How to Cure Ulcer Problem Naturally

ulcer

How to Cure Ulcers Naturally

At 2 A.M. the pain suddenly wakes you up. It feels as if a small animal is gnawing its way through your gut. Woozy with nausea, you sleepwalk to the kitchen for an antacid or something to eat. Gradually the pain subsides, and you can go back to bed.

You've just had a typical peptic ulcer attack.

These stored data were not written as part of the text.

Section harness.
Context {W : Type}.
Context (took : W → Z) (tie : ST W bool).
(** Databases and ports as in [TestContainers]. *)
Context (generic_container : container_request → ST W (go_result nat)) (mapped_port : nat → string → ST W (go_result string))
        (host_of : nat → ST W (go_result string)) (terminate : nat → ST W (go_result unit))
        (sql_open : string → string → ST W (go_result nat)) (ping close_db : nat → ST W (go_result unit))
        (listen : ST W (go_result (nat * Z))) (close_listener : nat → ST W (go_result unit)).
(** [os.Getenv], whether [os.Stat] finds a path, [os.Getwd]; [t.TempDir], [os.WriteFile];
    [go build] of a package in a directory. *)
Context (getenv : string → string) (exists_ : string → bool) (getwd : go_result string)
        (temp_dir : ST W string) (write_file : string → string → ST W (go_result unit))
        (go_build : string → string → string → ST W (go_result unit)).
(** [context.WithCancel] and its cancel; starting a program with arguments in its own
    process group; SIGTERM; waiting for the end with a timer (the error text of [Wait], or
    [None] if the timer was first); SIGKILL and waiting. *)
Context (new_ctx : ST W nat) (cancel : nat → ST W unit) (start : nat → string → list string → ST W (go_result nat))
        (sigterm : nat → ST W unit) (wait_for_exit : nat → Z → ST W (option (option string))) (kill_and_wait : nat → ST W unit).
(** HTTP from the test, and the address of a new fake backend. *)
Context (http_do : Z → out_request → ST W (call_result response)).

#[local] Abbreviation T := (T W).
#[local] Abbreviation FreePort := (FreePort listen close_listener).
#[local] Abbreviation PostgresContainerDSN := (PostgresContainerDSN generic_container mapped_port host_of terminate sql_open ping close_db).

(** ** Ports, programs and processes *)

(** A port unlike those taken, drawn again while it is one of them. *)
Fixpoint fresh_port (fuel : nat) (taken : list Z) : T (option Z) :=
  match fuel with
  | O => mret None
  | S fuel => p ← FreePort; if existsb (Z.eqb p) taken then fresh_port fuel taken else mret (Some p)
  end.

(** [filepath.Dir] and [filepath.Join] on clean absolute paths. *)
Definition path_dir (p : string) : string :=
  match last_index_byte "/" p with Some O => "/" | Some i => str_take i p | None => "." end.
Definition path_join (dir name : string) : string := if dir =?s "/" then "/" +:+ name else dir +:+ "/" +:+ name.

What is a peptic ulcer? It's a penny-sized, crater-like sore on the inner wall of your stomach or duodenum (the first section of your intestines), and its cause is excess stomach acid, a malfunction of the protective mucous lining or both. Many ulcers heal by themselves, but a few lead to internal bleeding and death. It's estimated that one man in 10 and one woman in 20 will experience a peptic ulcer during their lifetimes.

Misconceptions about ulcers have confused doctors and their patients for decades. Somehow, the idea has stuck that only harried executives get ulcers, or that ulcers are strictly a male disorder, or that bland foods and milk make up the best ulcer diet, or that ulcer patients should be fed six times a day. These are myths, however, and the following might debunk them, as well as offer new information on natural therapies for ulcers.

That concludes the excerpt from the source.